One approach the Ducks are
exploring is front-loading scholarship offers. Rather than offer a
player an annual 60 percent scholarship, for example, Oregon might
offer him 70 percent his first year but explain up front that it will
be reduced to 50 percent his second year.
"We're putting our cards on the table right out of the gate," Horton said.
Mid-year
transfers are another avenue that could help the Ducks. The elimination
of the one-time transfer exemption means that players who move from one
four-year school to another will have to sit out a year beginning in
2008, but players are still allowed to transfer freely after the fall
2007 semester. Schools around the nation are certain to experience an
unpleasant roster crunch as they try to pare down their rosters to fit
under the 35-man cap that goes into effect next summer. So
forward-thinking players who might not get much playing time would be
wise to transfer this winter, rather than be forced out after the
spring semester and have to sit out a year.
Such players are
welcome at Oregon, where they could essentially treat 2008 like a
redshirt year and spend the spring working out in Eugene. Their
patience would be rewarded with immediate playing time in 2009, but
that's not the only significant selling point for Oregon.
"I
think (kids) are excited about my staff and myself and the energy up
here, and the newness is a positive thing for most of them," Horton
said. "The negative side is some of the blue chippers are wondering how
long it will take us to compete at the national level. The answer is
we're asking them to trust us--we're going to compete at the highest
level. We're going to use those diaper dandies--I asked our equipment
guy the other day if he has any diapers with (Nike) swooshes on them.
He laughed."
That sense of humor is proving invaluable to Horton
during these first hectic months. He and his wife, Francie, bought a
custom home, but they're still in the process of rearranging the floor
plan. Francie and the two Horton daughters who are still in school are
staying in Southern California until the kids finish the academic
semester. In the meantime, Horton is staying in a one-bedroom apartment
on top of a garage, accommodations that a local couple previously
offered to Oregon's football offensive coordinator while he got
settled. The pad has a pinball machine that has hosted a few grudge
matches between Horton and Gill--when the two assistants aren't out
pounding the pavement recruiting.
Checketts and Gill, who are
tag-teaming Oregon's recruiting efforts, have been out on the road more
than they've been in their office since they joined the Ducks. Both
assistants have backgrounds that bring relevant skills to the
table--Gill was an assistant under John Savage when UC Irvine
reinstated its program after a long hiatus, so he knows how to start
from scratch. And Checketts, an Oregon State product, has roots in the
Northwest that the other two coaches lack.

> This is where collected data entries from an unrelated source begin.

Lemma alter_at {V} (f : V → V) l v (m : gmap nat V) : m !! l = Some v → alter f l m = <[l := f v]> m.
Proof.
  intros Hl. apply map_eq. intros k. destruct (decide (k = l)) as [->|Hk].
  - by rewrite lookup_alter_eq, lookup_insert_eq, Hl.
  - by rewrite lookup_alter_ne, lookup_insert_ne by done.
Qed.

(** *** Counting the elements of a pool of threads *)

Definition count_if {A} (f : A → bool) (l : list A) : Z :=
  Z.of_nat (length (filter (λ x, f x = true) l)).

Definition b2z (b : bool) : Z := if b then 1 else 0.

Section count_if.
Context {A : Type} (f : A → bool).

Lemma count_if_nil : count_if f [] = 0%Z.
Proof. done. Qed.

Lemma count_if_cons x l : count_if f (x :: l) = (b2z (f x) + count_if f l)%Z.
Proof. unfold count_if. rewrite filter_cons. case_decide as H; rewrite ?H; cbn [length];
  [cbn [b2z]; lia|]. destruct (f x); [done|]. cbn [b2z]. lia. Qed.

Lemma count_if_nonneg l : (0 <= count_if f l)%Z.
Proof. unfold count_if. lia. Qed.

(** Replacing the state of thread [i] changes the count by what the thread
    itself contributes. *)
Lemma count_if_insert l i x y :
  l !! i = Some x → count_if f (<[i:=y]> l) = (count_if f l - b2z (f x) + b2z (f y))%Z.
Proof.
  revert i. induction l as [|z l IH]; intros [|i] Hi; simplify_eq/=.
  - rewrite !count_if_cons. lia.
  - rewrite !count_if_cons, (IH i) by done. lia.
Qed.

Lemma count_if_pos l i x : l !! i = Some x → f x = true → (1 <= count_if f l)%Z.
Proof.
  revert i. induction l as [|z l IH]; intros [|i] Hi Hf; simplify_eq/=; rewrite count_if_cons.
  - rewrite Hf. pose proof (count_if_nonneg l). cbn. lia.
  - specialize (IH i Hi Hf). destruct (f z); cbn; lia.
Qed.

Lemma count_if_zero l : count_if f l = 0%Z ↔ Forall (λ x, f x = false) l.
Proof.
  induction l as [|x l IH]; [by split|].
  rewrite count_if_cons, Forall_cons_iff. pose proof (count_if_nonneg l).
  destruct (f x); cbn; split.
  - lia.
  - by intros [? _].
  - intros ?. split; [done|]. apply IH. lia.
  - intros [_ ?%IH]. lia.
Qed.
End count_if.

Lemma count_if_alter {A} (f : A → bool) (g : A → A) l i :
  (∀ x, f (g x) = f x) → count_if f (alter g i l) = count_if f l.
Proof.
  intros Hf. revert i. induction l as [|x l IH]; intros [|i]; cbn; rewrite ?count_if_cons;
    [done..|by rewrite Hf|by rewrite IH].
Qed.

Lemma count_if_le {A} (f g : A → bool) l :
  (∀ x, f x = true → g x = true) → (count_if f l <= count_if g l)%Z.
Proof.
  intros H. induction l as [|x l IH]; [done|]. rewrite !count_if_cons.
  destruct (f x) eqn:Hf; [rewrite (H x Hf); cbn; lia|]. destruct (g x); cbn; lia.
Qed.

Lemma count_if_le_length {A} (f : A → bool) l : (count_if f l <= Z.of_nat (length l))%Z.
Proof. unfold count_if. pose proof (length_filter (λ x, f x = true) l). lia. Qed.

(** The last of a nonempty list does not depend on the default. *)
Lemma last_cons_default {A} (n c : A) l : List.last (n :: l) c = List.last l n.
Proof. revert n c. induction l as [|m l IH]; intros n c; [done|]. exact (eq_trans (IH m c) (eq_sym (IH m n))). Qed.

Lemma count_if_app {A} (f : A → bool) l1 l2 :
  count_if f (l1 ++ l2) = (count_if f l1 + count_if f l2)%Z.
Proof. unfold count_if. rewrite list.filter_app, length_app. lia. Qed.

Lemma count_if_delete {A} (f : A → bool) l i x :
  l !! i = Some x → count_if f (delete i l) = (count_if f l - b2z (f x))%Z.
Proof.
  revert i. induction l as [|y l IH]; intros [|i] Hi; simplify_eq/=; rewrite ?count_if_cons.
  - lia.
  - rewrite (IH i Hi). lia.
Qed.

(** *** Machine integers *)

Lemma wrap_small w z : (0 < w)%Z → (- 2 ^ (w - 1) <= z < 2 ^ (w - 1))%Z → wrap w z = z.
Proof.
  intros Hw Hz. unfold wrap.
  assert (2 ^ w = 2 * 2 ^ (w - 1))%Z as Hp by (rewrite <- Z.pow_succ_r by lia; f_equal; lia).
  rewrite Z.mod_small; lia.
Qed.

Lemma wrap_range w z : (0 < w)%Z → (- 2 ^ (w - 1) <= wrap w z < 2 ^ (w - 1))%Z.
Proof.
  intros Hw. unfold wrap.
  assert (2 ^ w = 2 * 2 ^ (w - 1))%Z as Hp by (rewrite <- Z.pow_succ_r by lia; f_equal; lia).
  pose proof (Z.mod_pos_bound (z + 2 ^ (w - 1)) (2 ^ w)). lia.
Qed.

(** Wrapping early changes nothing. *)
Lemma wrap_add w a b : wrap w (wrap w a + b) = wrap w (a + b).
Proof.
  unfold wrap. f_equal.
  replace ((a + 2 ^ (w - 1)) mod 2 ^ w - 2 ^ (w - 1) + b + 2 ^ (w - 1))%Z
    with ((a + 2 ^ (w - 1)) mod 2 ^ w + b)%Z by lia.
  rewrite Zplus_mod_idemp_l. f_equal. lia.
Qed.

Lemma int32_small z : in_int32 z → int32 z = z.
Proof. intros H. apply wrap_small; [lia|exact H]. Qed.
(** A 64-bit integer printed by [strconv.Itoa] is read back by
    [strconv.Atoi]. *)
Lemma parse_digits_all s acc z : parse_digits s acc = Some z → all_bytes is_digit s = true.
Proof.
  revert acc. induction s as [|a s IH]; intros acc; [done|]. cbn. destruct (is_digit a); [apply IH|done].
Qed.

Lemma itoa_nonneg_digits n : (0 <= n)%Z → all_bytes is_digit (itoa_nonneg n) = true.
Proof.
  intros Hn. pose proof (parse_unsigned_itoa n Hn) as Hp.
  destruct (digits_fuel_head (S (Z.to_nat (Z.log2 n))) n) as (a & s & Hs & _); [lia..|].
  unfold itoa_nonneg in *. rewrite Hs in *. by eapply parse_digits_all.
Qed.

Lemma itoa_nonneg_inj m n : (0 <= m)%Z → (0 <= n)%Z → itoa_nonneg m = itoa_nonneg n → m = n.
Proof.
  intros Hm Hn Heq. pose proof (parse_unsigned_itoa m Hm) as Hp. rewrite Heq, parse_unsigned_itoa in Hp by done.
  by injection Hp.
Qed.

Lemma atoi_itoa z : in_int64 z → atoi (itoa z) = Some z.
Proof.
  intros [Hlo Hhi]. unfold atoi, parse_int, itoa.
  destruct (z <? 0)%Z eqn:Hz.
  - apply Z.ltb_lt in Hz. cbn [String.append].
    rewrite parse_unsigned_itoa by lia. cbn -[Z.pow].
    rewrite Z.opp_involutive.
    destruct (_ && _) eqn:Hb; [done|]. exfalso.
    apply andb_false_iff in Hb as [Hb|Hb]; [apply Z.leb_gt in Hb|apply Z.ltb_ge in Hb]; lia.
  - apply Z.ltb_ge in Hz.
    destruct (digits_fuel_head (S (Z.to_nat (Z.log2 z))) z) as (a & s & Hs & Ha); [lia..|].
    pose proof (parse_unsigned_itoa z Hz) as Hp.
    unfold itoa_nonneg in *. rewrite Hs in *. apply is_digit_code in Ha.
    assert (a ≠ "+"%char ∧ a ≠ "-"%char) as [Hplus Hminus].
    { split; intros ->; vm_compute in Ha; destruct Ha as [Ha _]; exact (Ha eq_refl). }
    transitivity (z0 ← parse_unsigned (String a s);
      if (- 2 ^ (64 - 1) <=? z0)%Z && (z0 <? 2 ^ (64 - 1))%Z then Some z0 else None).
    { destruct a as [[] [] [] [] [] [] [] []]; try reflexivity; congruence. }
    rewrite Hp. cbn -[Z.pow]. destruct (_ && _) eqn:Hb; [done|]. exfalso.
    apply andb_false_iff in Hb as [Hb|Hb]; [apply Z.leb_gt in Hb|apply Z.ltb_ge in Hb]; lia.
Qed.

Lemma bool_by_ascii (P : ascii → bool) :
  forallb P (map ascii_of_nat (seq 0 256)) = true → ∀ a, P a = true.
Proof.
  intros H a. rewrite forallb_forall in H. apply H.
  apply in_map_iff. exists (nat_of_ascii a). split; [apply ascii_nat_embedding|].
  apply in_seq. pose proof (nat_ascii_bounded a). lia.
Qed.

(** A numeral starts with a digit or a sign. *)
Definition numeral_head (a : ascii) : bool := is_digit a || Ascii.eqb a "+" || Ascii.eqb a "-".

Lemma atoi_head a s : numeral_head a = false → atoi (String a s) = None.
Proof.
  unfold numeral_head. rewrite !orb_false_iff. intros [[Hd Hp] Hm].
  apply Ascii.eqb_neq in Hp, Hm. unfold atoi, parse_int.
  transitivity (z0 ← parse_unsigned (String a s);
    if (- 2 ^ (64 - 1) <=? z0)%Z && (z0 <? 2 ^ (64 - 1))%Z then Some z0 else None).
  { destruct a as [[] [] [] [] [] [] [] []]; try reflexivity; congruence. }
  cbn [parse_unsigned parse_digits]. by rewrite Hd.
Qed.

Lemma to_lower_head a s :
  ∃ c t, to_lower (String a s) = String c t ∧ (c = lower_byte a ∨ c = "i"%char ∨ c = "k"%char).
Proof. cbn [to_lower]. repeat case_match; eauto 6. Qed.

(** No numeral is a word: a word is a string whose lower case starts with a
    letter other than the two that multi-byte letters fold to. *)
Lemma atoi_not_word s z c t :
  atoi s = Some z → to_lower s = String c t → c ≠ "i"%char → c ≠ "k"%char → is_lower c = false.
Proof.
  intros Ha Hl Hi Hk. destruct s as [|a s]; [done|].
  destruct (to_lower_head a s) as (c' & t' & Hl' & Hc). rewrite Hl in Hl'. simplify_eq.
  destruct Hc as [->|[->| ->]]; [|done..].
  destruct (is_lower (lower_byte a)) eqn:Hlow; [|done].
  pose proof (bool_by_ascii (λ a, negb (is_lower (lower_byte a)) || negb (numeral_head a))
    ltac:(by vm_compute) a) as Hn. cbn beta in Hn. rewrite Hlow in Hn. apply negb_true_iff in Hn.
  by rewrite atoi_head in Ha.
Qed.

(** *** URL encoding *)

Definition escape_safe (a : ascii) : bool :=
  unreserved a || Ascii.eqb a "+" || Ascii.eqb a "%".

Lemma query_escape_safe s : all_bytes escape_safe (query_escape s) = true.
Proof.
  induction s as [|a s IH]; [done|]. cbn [query_escape].
  destruct (unreserved a) eqn:Hu; [cbn; unfold escape_safe at 1; by rewrite Hu, IH|].
  destruct (Ascii.eqb a " "); [cbn; by rewrite IH|].
  cbn [all_bytes]. rewrite IH, andb_true_r.
  apply (bool_by_ascii (λ a, escape_safe "%" && (escape_safe (hex_digit (code a / 16)) &&
    (escape_safe (hex_digit (code a mod 16)))))). vm_compute. done.
Qed.

Lemma hex_digit_inj a b :
  hex_digit (code a / 16) = hex_digit (code b / 16) →
  hex_digit (code a mod 16) = hex_digit (code b mod 16) → a = b.
Proof.
  intros H1 H2. apply code_inj.
  pose proof (code_range a). pose proof (code_range b).
  assert (∀ m n, (0 <= m < 16)%Z → (0 <= n < 16)%Z → hex_digit m = hex_digit n → m = n) as Hinj.
  { intros m n Hm Hn H'. apply (f_equal code) in H'. unfold hex_digit in H'.
    destruct (m <? 10)%Z eqn:Em, (n <? 10)%Z eqn:En;
      rewrite ?Z.ltb_lt, ?Z.ltb_ge in *; rewrite !code_of_code in H' by lia; lia. }
  apply Hinj in H1; [|split; [apply Z.div_pos|apply Z.div_lt_upper_bound]; lia..].
  apply Hinj in H2; [|apply Z.mod_pos_bound; lia..].
  rewrite (Z.div_mod (code a) 16), (Z.div_mod (code b) 16) by lia. by rewrite H1, H2.
Qed.

Lemma query_escape_inj s t : query_escape s = query_escape t → s = t.
Proof.
  revert t. induction s as [|a s IH]; intros [|b t] H; cbn in H; [done| | |].
  - destruct (unreserved b); [done|]. by destruct (Ascii.eqb b " ").
  - destruct (unreserved a); [done|]. by destruct (Ascii.eqb a " ").
  - assert (unreserved "+" = false ∧ unreserved "%" = false) as [Hp Hq] by done.
    destruct (unreserved a) eqn:Ha, (unreserved b) eqn:Hb.
    + injection H as -> H. f_equal. auto.
    + destruct (Ascii.eqb b " "); injection H as -> _; congruence.
    + destruct (Ascii.eqb a " "); injection H as <- _; congruence.
    + destruct (Ascii.eqb_spec a " ") as [->|_], (Ascii.eqb_spec b " ") as [->|_].
      * injection H as H. f_equal. auto.
      * done.
      * done.
      * injection H as H1 H2 H. rewrite (hex_digit_inj a b H1 H2). f_equal. auto.
Qed.

(** A byte outside the escape alphabet does not occur in an escaped string. *)
Lemma query_escape_free c s : escape_safe c = false → any_byte (Ascii.eqb c) (query_escape s) = false.
Proof.
  intros Hc. rewrite any_byte_all, negb_false_iff.
  pose proof (query_escape_safe s) as Hs. revert Hs. generalize (query_escape s) as u.
  induction u as [|a u IH]; [done|]. cbn. rewrite !andb_true_iff. intros [Ha Hu].
  split; [|auto]. destruct (Ascii.eqb_spec c a) as [->|]; [congruence|done].
Qed.

#[export] Hint Rewrite str_app_nil_r str_app_assoc : arke.
#[export] Hint Resolve has_prefix_app has_suffix_app : arke.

Horton knew what to expect
from Gill, his dynamite recruiting coordinator at Cal State Fullerton,
but Checketts' contributions have been beyond his wildest expectations,
he said.
"The reason I hired (Checketts) is he's from up here,
so he'd have a better handle on the regions we need to concentrate on
and so forth," Horton said. "The other reason is I saw the quality of
the product he developed at UCR. I knew he was a grinder, out there all
the time looking at guys, but he's brilliant. I can't say enough about
him. I did good (hiring him)."
Of course, Horton will have to
wait to get to know Checketts better until the early signing period
ends in a few weeks. Maybe then, the new Ducks can exhale--at least
until they start in on the next order of business.